The noncollagenous hexamer (NCI) domain of type IV collagen from Engelbreth-Holm-Swarm (EHS) sarcoma matrix was subjected to electrophoretic, amino-terminal amino acid sequence, and immunochemical analysis to determine which of the five known kinds of α(IV) chains are present. Electrophoretic analysis, whether by one-dimensional or two-dimensional electrophoresis, showed that nonlathyritic and lathyritic hexamer gave nearly identical patterns. Amino-terminal amino acid sequence analysis of hexamer subunits, transblotted from two-dimensional gels, revealed that the hexamer subunits were derived exclusively from the α 1 and α2 chains. Western blots of hexamer subunits confirmed the sequence results, as the subunits identified as α1(IV) and α2(IV) NC1 domains reacted with antibodies directed specifically against those subunits.

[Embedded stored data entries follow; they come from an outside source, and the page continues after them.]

(* ===== verification/Storage.v ===== *)
(** * Storage ([crates/client/src/storage/mod.rs],
      [crates/client/src/storage/mock.rs])

    The storage trait, as the type classes [Storage] and [StorageLaws] against
    which the cutover coordinator, the migration manager and the file managers
    are modelled, and [MockStorage], the in-memory store.  [LocalFsStorage]
    delegates epoch states and keys to a [MockStorage], so this is also what a
    running client keeps its epochs in.  A method that reads the clock takes it
    as an argument. *)

From Stdlib Require Import Strings.Byte.
From stdpp Require Import base tactics numbers sets list gmap strings pretty option sorting.
From S2P Require Import Prelude Crypto EpochState FilePath.
Open Scope hc_scope.

(** ** Data *)

Inductive StorageError :=
| StIo (msg : string)
| StSerialization (msg : string)
| StEncryption (msg : string)
| StKeyNotFound (msg : string)
| StCorruption (msg : string)
| StTransaction (msg : string)
| StStorageFull
| StAccessDenied (msg : string)
| StVersionMismatch (msg : string)
| StBackup (msg : string)
| StNotFound (msg : string)
| StDeserializationError (msg : string)
| StInvalidData (msg : string)
| StSerializationError (msg : string)
| StFileIndexUnavailable (msg : string).

Definition StorageError_display (e : StorageError) : string :=
  match e with
  | StIo msg => "Storage I/O error: " +:+ msg
  | StSerialization msg => "Serialization error: " +:+ msg
  | StEncryption msg => "Encryption error: " +:+ msg
  | StKeyNotFound msg => "Key not found: " +:+ msg
  | StCorruption msg => "Data corruption detected: " +:+ msg
  | StTransaction msg => "Transaction error: " +:+ msg
  | StStorageFull => "Storage full or quota exceeded"
  | StAccessDenied msg => "Access denied: " +:+ msg
  | StVersionMismatch msg => "Version incompatibility: " +:+ msg
  | StBackup msg => "Backup/restore error: " +:+ msg
  | StNotFound msg => "Item not found: " +:+ msg
  | StDeserializationError msg => "Deserialization error: " +:+ msg
  | StInvalidData msg => "Invalid data: " +:+ msg
  | StSerializationError msg => "Serialization error: " +:+ msg
  | StFileIndexUnavailable msg => "File index unavailable: " +:+ msg
  end.

Record CapabilityData := mkCapabilityData {
  cd_read : bool;
  cd_write : bool;
  cd_invite : bool;
  cd_rekey : bool;
  cd_remove : bool;
}.

Record MemberData := mkMemberData {
  md_member_id : array 32;
  md_public_key : array 32;
  md_capabilities : CapabilityData;
  md_joined_at : Z;
}.

Record EpochStateData := mkEpochStateData {
  ed_epoch_id : N;
  ed_encrypted_key : bytes;
  ed_key_source : EpochKeySource;
  ed_members : list MemberData;
  ed_created_at : Z;
  ed_is_active : bool;
  ed_file_count : N;
  ed_version : N;
}.

Record AccessControlData := mkAccessControlData {
  ac_readers : list (array 32);
  ac_writers : list (array 32);
  ac_is_public : bool;
}.

Record FileMetadataData := mkFileMetadataData {
  fd_file_path : string;
  fd_file_id : option string;
  fd_group_id : option Uuid;
  fd_epoch_id : N;
  fd_header_version : option N;
  fd_wrapped_file_key : option bytes;
  fd_key_wrap_nonce : option bytes;
  fd_key_wrap_aad_hash : option bytes;
  fd_content_nonce : option bytes;
  fd_content_chunk_size : option N;
  fd_algorithm : string;
  fd_file_size : N;
  fd_modified_at : Z;
  fd_integrity_hash : array 32;
  fd_permissions : AccessControlData;
  fd_version : N;
  fd_chunks : bytes;
  fd_encrypted_size : N;
  fd_encrypted_at : Z;
}.

Record CoverageLogData := mkCoverageLogData {
  cl_root_hash : array 32;
  cl_tree_nodes : bytes;
  cl_file_epochs : gmap string N;
  cl_sequence : N;
  cl_updated_at : Z;
  cl_version : N;
}.

Inductive CoverageDeltaAction := DeltaUpsert | DeltaRemove.

Record CoverageLogDeltaData := mkCoverageLogDeltaData {
  dl_sequence : N;
  dl_file_id : string;
  dl_epoch_id : N;
  dl_from_epoch : option N;
  dl_updated_at : Z;
  dl_rewrap_timestamp : option Z;
  dl_action : CoverageDeltaAction;
}.

Inductive FileCoverageState := FcTracked | FcOrphaned | FcTombstoned | FcUnmanaged.
Inductive FileOrphanKind := OkWrongEpoch | OkMissingFile | OkMissingMetadata | OkOutcast.

Record FileIndexEntry := mkFileIndexEntry {
  ix_file_uuid : Uuid;
  ix_file_id : option string;
  ix_root_id : Uuid;
  ix_relative_path : string;
  ix_size : N;
  ix_last_epoch : N;
  ix_checksum_hint : option string;
  ix_last_seen : Z;
  ix_state : FileCoverageState;
  ix_orphan_kind : option FileOrphanKind;
}.

(** [file::FileMetadata]. *)
Record FileMetadata := mkFileMetadata {
  tf_path : string;
  tf_size : N;
  tf_epoch_id : N;
  tf_last_access : Z;
  tf_last_modified : Z;
  tf_access_count : N;
  tf_pending_rewrap : bool;
  tf_checksum : bytes;
}.

(** [messages::welcome::EpochSecrets]. *)
Record EpochSecrets := mkEpochSecrets {
  es_epoch_key : bytes;
  es_signing_key : bytes;
  es_previous_keys : gmap N bytes;
}.

(** [epoch::welcome::WelcomeError], [WelcomeResult] and [WelcomeRecord]. *)
Inductive WelcomeError :=
| WInvalidMessage (msg : string)
| WStorage (msg : string)
| WDecryptionFailed (msg : string)
| WSignatureVerificationFailed (msg : string)
| WKeyMismatch (msg : string)
| WMessageTooOld (msg : string)
| WEpochExpired (msg : string)
| WWrongRecipient (msg : string)
| WMaxRetriesExceeded (msg : string)
| WCrypto (msg : string).

Record WelcomeResult := mkWelcomeResult {
  processed_epochs : list N;
  pending_epochs : list N;
  welcome_errors : list WelcomeError;
  member_activated : bool;
}.

Record WelcomeRecord := mkWelcomeRecord {
  wr_epoch_id : N;
  wr_recipient_device_id : string;
  wr_processed_at : Z;
  wr_signature : bytes;
  wr_result : WelcomeResult;
}.

(** ** The trait

    What the components of this library call of it.  A load can read the clock
    (the [updated_at] of what it returns); one reading stands for the readings
    of one call. *)
Class Storage (S : Type) := {
  load_epoch_state : N → Z → S → res StorageError EpochState;
  load_epoch_state_data : N → S → res StorageError (option EpochStateData);
  store_epoch_state : EpochState → S → res StorageError unit * S;
  list_active_epochs : Z → S → res StorageError (list EpochState);
  get_current_epoch_id : S → res StorageError N;
  store_epoch_keys : N → EpochSecrets → S → res StorageError unit * S;
  store_welcome_record : WelcomeRecord → S → res StorageError unit * S;
  load_welcome_record : N → string → S → res StorageError WelcomeRecord;
  store_file_metadata : string → FileMetadataData → S → res StorageError unit * S;
  load_file_metadata : string → S → res StorageError (option FileMetadataData);
  get_file : string → S → res StorageError (option bytes);
}.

Conversely, no reactivity of NC1 hexamer subunits was seen with Goodpasture serum, or with antibodies directed specifically against the α3, α4, and α5 NC1 domains, confirming the lack of α3, α4, and α5 chains. These results revealed that the type IV collagen component of the EHS sarcoma matrix is comprised exclusively of α1 and α2 chains. Its relative homogeneity simplifies, but restricts, interpretation of studies that employ it as a model type IV collagen because the studies would be based only on α1 and α2 chains.